While I agree with the overall thrust of your point, I think it's a bit unfair to the original commenter.
Like it all depends on exactly what the "this" is they are referring to. I mean there are few different questions on the table here:
1) Can we ensure that the overall gap between the amount of money the most successful people have and the least successful people remains relatively low.
Yes, ofc we can. We can impose taxes and create UBI.
2) Can we make sure that there is a strong middle class, i.e., that the income distribution is bell shaped rather than two humped.
Here, I agree that there isn't much we can do about this.
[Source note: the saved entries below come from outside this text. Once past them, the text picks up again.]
(** What a check that raises has not touched, and what it raised. *)
Lemma check_for_updates_raises_frame w self self1 e :
  check_for_updates w self = (self1, Raise e) →
  weakness_matcher self1 = weakness_matcher self
  ∧ _last_reload_check self1 = _last_reload_check self
  ∧ ((e = AttributeError ∧ self1 = set_entities self EntityOther)
     ∨ e = TypeError).
Proof.
  unfold check_for_updates. cbv zeta.
  destruct (Qltb (_entity_mtime self) (_get_mtime (entity_file w))).
  - cbn [entities_by_category set_entities].
    destruct (_build_entity_set (_load_entities w)) as [s|e1] eqn:Eb.
    + cbn [_weakness_mtime set_entity_set set_entities].
      destruct (Qltb (_weakness_mtime self) (_get_mtime (weakness_file w)));
        [|done].
      destruct (WeaknessMatcher.__init__ (weakness_file w)) as [m|e2] eqn:Em;
        [done|].
      intros [= <- <-]. apply matcher_init_raises in Em as [-> _].
      split_and!; try done. by right.
    + intros [= <- <-]. split_and!; try done.
      destruct (build_entity_set_raises _ _ Eb) as [[-> ->] | ->];
        [by left|by right].
  - destruct (Qltb (_weakness_mtime self) (_get_mtime (weakness_file w)));
      [|done].
    destruct (WeaknessMatcher.__init__ (weakness_file w)) as [m|e2] eqn:Em;
      [done|].
    intros [= <- <-]. apply matcher_init_raises in Em as [-> _].
    split_and!; try done. by right.
Qed.
Lemma run_action_sessions (P : Z -> Prop) (a : action) (s : LearningStore) :
  (forall sid, sessionId s = Some sid -> P sid) ->
  (forall l sid, a = AStartSession l (Response true (Some (Some sid))) -> P sid) ->
  (forall r sid, In r (fst (run_action a s)) -> request_session r = Some sid -> P sid) /\
  (forall sid, sessionId (snd (run_action a s)) = Some sid -> P sid).
Proof.
  intros Hs Ha; destruct a as [l res|ans res| |l res|res]; simpl.
  - destruct res as [|[|] [data|]]; simpl; split;
      solve [intros r sid [<-|[]] H; exact (Hs sid H) | exact Hs].
  - unfold submitAnswer; destruct (currentQuestion s) as [q|].
    + destruct res as [|[|] [data|]]; simpl; split;
        solve [intros r sid [<-|[]] H; exact (Hs sid H) | exact Hs].
    + split; [intros r sid []|exact Hs].
  - split; [intros r sid []|exact Hs].
  - split; [intros r sid [<-|[]] H; discriminate|].
    destruct res as [|[|] [sid0|]]; simpl; try exact Hs.
    intros sid ->; exact (Ha l sid eq_refl).
  - unfold endSession; destruct (sessionId s) as [sid0|] eqn:E.
    + split; [intros r sid [<-|[]] H; injection H as <-; exact (Hs sid0 eq_refl)|].
      destruct res as [|[|] [b|]]; simpl; intros sid H; try discriminate;
        rewrite E in H; exact (Hs sid H).
    + split; [intros r sid []|simpl; rewrite E; exact Hs].
Qed.
Lemma round64_zero (x : Q) : x == 0 -> round64 x = 0.
Proof.
  intros H. unfold round64.
  destruct (Qcompare_spec x 0) as [H0|H0|H0];
    [reflexivity | exfalso; lra | exfalso; lra].
Qed.

Lemma round64_nonneg (x : Q) : 0 <= x -> 0 <= round64 x.
Proof.
  intros H. destruct (Qlt_le_dec 0 x) as [Hp|Hz].
  - rewrite round64_pos by exact Hp. apply Qlt_le_weak, round_pos_pos, Hp.
  - rewrite round64_zero by lra. lra.
Qed.

Lemma round64_mono (x y : Q) : 0 <= x -> x <= y -> round64 x <= round64 y.
Proof.
  intros Hx Hxy. destruct (Qlt_le_dec 0 x) as [Hp|Hz].
  - rewrite !round64_pos by lra. apply round_pos_mono; assumption.
  - rewrite (round64_zero x) by lra. apply round64_nonneg. lra.
Qed.

Lemma round64_1 : round64 1 == 1.
Proof. vm_compute. reflexivity. Qed.

Lemma round64_100 : round64 100 == 100.
Proof. vm_compute. reflexivity. Qed.

Lemma toNumber_mono (a b : N) : (a <= b)%N -> toNumber a <= toNumber b.
Proof.
  intros H. unfold toNumber. apply round64_mono.
  - change 0 with (inject_Z 0). rewrite <- Zle_Qle. lia.
  - rewrite <- Zle_Qle. lia.
Qed.

Lemma toNumber_pos (a : N) : (0 < a)%N -> 1 <= toNumber a.
Proof.
  intros H. pose proof round64_1 as E.
  assert (round64 1 <= toNumber a); [|lra].
  unfold toNumber. apply round64_mono; [lra|].
  change 1 with (inject_Z 1). rewrite <- Zle_Qle. lia.
Qed.

Lemma toNumber_nonneg (a : N) : 0 <= toNumber a.
Proof.
  unfold toNumber. apply round64_nonneg.
  change 0 with (inject_Z 0). rewrite <- Zle_Qle. lia.
Qed.




Lemma percentage_full (l t : N) :
  (0 < t)%N -> (l <= t)%N -> (percentage l t <= 100)%Z.
Proof.
  intros Ht Hl. unfold percentage, Math_round.
  apply (Qfloor_resp_le _ (201 # 2)).
  pose proof (toNumber_pos t Ht) as HT.
  pose proof (toNumber_nonneg l) as H1.
  pose proof (toNumber_mono l t Hl) as H12.
  assert (Hq0 : 0 <= toNumber l / toNumber t).
  { apply Qmult_le_0_compat; [lra|]. apply Qinv_le_0_compat. lra. }
  assert (Hq : toNumber l / toNumber t <= 1).
  { apply Qle_shift_div_r; lra. }
  assert (Hr : round64 (toNumber l / toNumber t) <= 1).
  { pose proof round64_1 as E.
    assert (round64 (toNumber l / toNumber t) <= round64 1); [|lra].
    apply round64_mono; assumption. }
  assert (Hr0 : 0 <= round64 (toNumber l / toNumber t)) by (apply round64_nonneg; exact Hq0).
  pose proof round64_100 as E.
  assert (round64 (round64 (toNumber l / toNumber t) * 100) <= round64 100);
    [|lra].
  apply round64_mono.
  - apply Qmult_le_0_compat; lra.
  - lra.
Qed.

End DoubleFacts.

(** ** The percentages a session emits *)







(** The listener itself does no check: were it fed 200 bytes of a
    declared 100 it would emit 200 percent, and fed 80 bytes and then
    40 it would emit 80 and then 40.  The bounds and the order of the
    percentages are those of the counts it is given. *)
Lemma percentages_unchecked :
  ~ Forall (fun p => (0 <= p <= 100)%Z)
      (progressOf (chunks (session sampleConfig
                             (sampleEnv (found (Some 100)) [200] (Normal tt))
                             (Normal sampleBody))))
  /\ ~ Sorted Z.le
      (progressOf (chunks (session sampleConfig
                             (sampleEnv (found (Some 100)) [80; 40] (Normal tt))
                             (Normal sampleBody)))).
Proof.
  split.
  - replace (progressOf _) with [200%Z] by (vm_compute; reflexivity).
    intros H. inversion H as [|p ps Hp _]. lia.
  - replace (progressOf _) with [80%Z; 40%Z] by (vm_compute; reflexivity).
    intros H. inversion H as [|p ps _ Hd]. inversion Hd as [|q qs Hq]. lia.
Qed.

(** C4, as amended.  In a session that comes to the upload, one
    progress record is written for each progress event with a non-zero
    byte count when the declared total size is strictly positive, equal
    percentages included, and none at all otherwise; so a remote without
    a content length gets no progress record.  The terminal record
    follows in either case. *)
Theorem progress_per_event (cfg : Config) (env : Env) (b : value)
    (remoteRes : FetchResponse) (source : list N) (name : jsstring) :
  truthy (urlOf b) = true ->
  nameOf b = VStr name -> name <> [] ->
  fetch env (urlOf b) = Normal remoteRes ->
  ok remoteRes = true -> body remoteRes = Some source ->
  exists t,
    chunks (session cfg env (Normal b)) =
    List.map MProgress
      (if 0 <? totalSizeOf remoteRes
       then List.map (fun l => percentage l (totalSizeOf remoteRes))
              (acknowledged
                 (events (upload env (uploadOptions cfg name source (getMimeType name)))))
       else [])
    ++ [t]
    /\ terminal t = true
    /\ (content_length remoteRes = None ->
        chunks (session cfg env (Normal b)) = [t]).
Proof.
  intros Hu Hn Hne Hf Hok Hb.
  assert (Hinfo : truthy (urlOf b) && truthy (nameOf b) = true).
  { rewrite Hu, Hn. destruct name; [congruence|reflexivity]. }
  assert (Hnone : content_length remoteRes = None ->
                  emitted (totalSizeOf remoteRes)
                    (events (upload env (uploadOptions cfg name source (getMimeType name))))
                  = []).
  { intros Hc. unfold emitted, totalSizeOf. rewrite Hc. reflexivity. }
  fold (emitted (totalSizeOf remoteRes)
          (events (upload env (uploadOptions cfg name source (getMimeType name))))).
  destruct (session_path cfg env (Normal b)) as [c H].
  inversion H; subst; try wrong_way;
    repeat match goal with
           | H1 : nameOf b = VStr ?n, H2 : nameOf b = VStr name |- _ =>
               assert (n = name) by congruence; subst n; clear H1
           | H1 : body ?r = Some ?s, H2 : fetch env (urlOf b) = Normal ?r |- _ =>
               assert (r = remoteRes) by congruence; subst r;
               assert (s = source) by congruence; subst s; clear H1 H2
           | o := _ |- _ => subst o
           end;
    eexists; (split; [reflexivity|]); (split; [reflexivity|]);
    intros Hc; simpl chunks; rewrite (Hnone Hc); reflexivity.
Qed.

(** The same upload from a remote that declares no content length. *)
Lemma progress_per_event_witness :
  exists t,
    chunks (session sampleConfig (sampleEnv (found None) [8; 16; 24] (Normal tt))
                    (Normal sampleBody)) =
    List.map MProgress
      (if 0 <? totalSizeOf (mkFetchResponse true (Some [0; 0; 0; 24]) None)
       then List.map (fun l => percentage l
                                 (totalSizeOf (mkFetchResponse true (Some [0; 0; 0; 24]) None)))
              (acknowledged
                 (events (upload (sampleEnv (found None) [8; 16; 24] (Normal tt))
                            (uploadOptions sampleConfig (str "my movie.mp4")
                               [0; 0; 0; 24] (getMimeType (str "my movie.mp4"))))))
       else [])
    ++ [t]
    /\ terminal t = true
    /\ (content_length (mkFetchResponse true (Some [0; 0; 0; 24]) None) = None ->
        chunks (session sampleConfig (sampleEnv (found None) [8; 16; 24] (Normal tt))
                        (Normal sampleBody)) = [t]).
Proof.
  apply (progress_per_event sampleConfig
           (sampleEnv (found None) [8; 16; 24] (Normal tt)) sampleBody
           (mkFetchResponse true (Some [0; 0; 0; 24]) None) [0; 0; 0; 24]
           (str "my movie.mp4"));
    [reflexivity | reflexivity | discriminate | reflexivity | reflexivity | reflexivity].
Defined.

(** C4 as stated fails on a session of 10 GiB uploaded in parts of
    50 MiB: the second and the third part both round to 1 percent, and
    both are emitted. *)
Lemma duplicate_percentage_emitted :
  progressOf (chunks (session sampleConfig
                        (sampleEnv (found (Some (10 * GiB)))
                                   [50 * MB; 100 * MB; 150 * MB] (Normal tt))
                        (Normal sampleBody)))
  = [0; 1; 1]%Z
  /\ ~ StronglySorted Z.lt
       (progressOf (chunks (session sampleConfig
                              (sampleEnv (found (Some (10 * GiB)))
                                         [50 * MB; 100 * MB; 150 * MB] (Normal tt))
                              (Normal sampleBody)))).
Proof.
  assert (E : progressOf (chunks (session sampleConfig
                        (sampleEnv (found (Some (10 * GiB)))
                                   [50 * MB; 100 * MB; 150 * MB] (Normal tt))
                        (Normal sampleBody))) = [0; 1; 1]%Z)
    by (vm_compute; reflexivity).
  split; [exact E|]. rewrite E.
  intros H. inversion H as [|p ps Hs _]. inversion Hs as [|q qs _ Hq].
  inversion Hq as [|r rs Hr _]. lia.
Qed.

(** ** The parts of the upload *)

Lemma fill_sum (fuel : nat) (partSize : N) :
  forall remaining, totalOf (fill fuel partSize remaining) = remaining.
Proof.
  induction fuel as [|fuel IH]; intros remaining; simpl.
  - lia.
  - destruct (remaining <=? partSize) eqn:H; simpl.
    + lia.
    + apply N.leb_gt in H. unfold totalOf in IH. rewrite IH. lia.
Qed.
(** * Passwordless client SDK: request building and error normalization

    A shallow embedding of [passwordless/models.py] and
    [passwordless/client.py], together with the properties of the request
    builder, the error normalizer, the list operations and the client
    builder.

    Text ([str]) is a [string] of UTF-8 bytes, a Python [dict] with string
    keys is a [gmap string _], a Python [list] is a [list], [int] is [Z] and
    a naive [datetime] is the number of microseconds since the epoch. *)

From Stdlib Require Import ZArith NArith String Ascii List DecimalString Lia.
From stdpp Require Import base option gmap strings list.

Set Warnings "-register-all".
Open Scope Z_scope.

(* ===================================================================== *)
(** ** Characters and text *)
(* ===================================================================== *)

Module Text.

Definition dquote : ascii := "034"%char.
Definition backslash : ascii := "092"%char.

Definition code (c : ascii) : N := N_of_ascii c.

Definition is_digit (c : ascii) : bool := (48 <=? code c)%N && (code c <=? 57)%N.

Definition digit_value (c : ascii) : Z := Z.of_N (code c) - 48.

Definition is_upper (c : ascii) : bool := (65 <=? code c)%N && (code c <=? 90)%N.

(** [str.lower] on the ASCII letters; bytes of other characters are kept. *)
Definition lower_char (c : ascii) : ascii :=
  if is_upper c then ascii_of_N (code c + 32) else c.

Fixpoint lower (s : string) : string :=
  match s with
  | EmptyString => EmptyString
  | String c s' => String (lower_char c) (lower s')
  end.

Definition upper_char (c : ascii) : ascii :=
  if (97 <=? code c)%N && (code c <=? 122)%N then ascii_of_N (code c - 32) else c.

(** [s.startswith(p)] *)
Definition startswith (s p : string) : bool := String.prefix p s.

Definition hex_digit (n : N) : ascii :=
  if (n <? 10)%N then ascii_of_N (48 + n) else ascii_of_N (87 + n).

Definition hex_value (c : ascii) : option N :=
  let n := code c in
  if is_digit c then Some (n - 48)%N
  else if (97 <=? n)%N && (n <=? 102)%N then Some (n - 87)%N
  else if (65 <=? n)%N && (n <=? 70)%N then Some (n - 55)%N
  else None.

(** The four lower-case hexadecimal digits of a 16-bit code unit. *)
Definition hex4 (n : N) : list ascii :=
  [ hex_digit (N.land (N.shiftr n 12) 15); hex_digit (N.land (N.shiftr n 8) 15);
    hex_digit (N.land (N.shiftr n 4) 15); hex_digit (N.land n 15) ].

(** UTF-8 bytes of a code point. *)
Definition utf8_encode (cp : N) : list ascii :=
  let cont (k : N) := ascii_of_N (N.lor 128 (N.land (N.shiftr cp k) 63)) in
  if (cp <? 128)%N then [ascii_of_N cp]
  else if (cp <? 2048)%N then [ascii_of_N (N.lor 192 (N.shiftr cp 6)); cont 0%N]
  else if (cp <? 65536)%N then
    [ascii_of_N (N.lor 224 (N.shiftr cp 12)); cont 6%N; cont 0%N]
  else [ascii_of_N (N.lor 240 (N.shiftr cp 18)); cont 12%N; cont 6%N; cont 0%N].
We can use taxes to make sure that the top and bottom humps aren't too far apart (e.g. top 1% only make 20% of the income not 90%) but the shape of the distribution is entirely determined by productivity/demand facts that are almost entirely outside of our control.
I mean, in a world in which the amount of profit your skills generate for the company is two humped you'll end up with a two-humped distribution of wealth/income no matter how much you tax. At least unless you are willing to unfairly and randomly select some people and give them more money than others.
And it's not at all clear we can avoid this by making sure that everyone has access to a great education and the like. In any number of jobs there are just non-linear returns to ability that heavily favor the top earners. For instance, sports (and similarly with acting/youtubing etc..) has the property that the best athletes get paid way way more than those who aren't good enough to make it onto a pro-team. The same is true with programming since there are massive returns to scale (and because coordination is hard hiring more slightly worse programmers isn't as good).
So there is a real chance we may move to a society without much middle class as we transition to more and more intellectual work and automate more. I don't know. But I don't actually believe that it's a problem.
What matters isn't whether there are people in the middle of the income distribution. What matters is that there isn't too big a difference between the top and the bottom.